**Exercise data:**
Lemma wp_issues {K} `{Platform K} {A} P (m : M K A) (Q : A → world K → Prop) w :
  issues P m → wp m (λ a w', ∀ es, ran es w w' → Forall P es → Q a w') w → wp m Q w.
Proof.
  intros Hm Hw. unfold wp in *. destruct (m w) as [a w'| |] eqn:E; [|done..].
  destruct (Hm _ _ _ E) as (es & Hr & HP). by eapply Hw.
Qed.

**The problem:** After reading the entries, reproduce every one of them exactly.

**Written response:**
Lemma wp_issues {K} `{Platform K} {A} P (m : M K A) (Q : A → world K → Prop) w :
  issues P m → wp m (λ a w', ∀ es, ran es w w' → Forall P es → Q a w') w → wp m Q w.
Proof.
  intros Hm Hw. unfold wp in *. destruct (m w) as [a w'| |] eqn:E; [|done..].
  destruct (Hm _ _ _ E) as (es & Hr & HP). by eapply Hw.
Qed.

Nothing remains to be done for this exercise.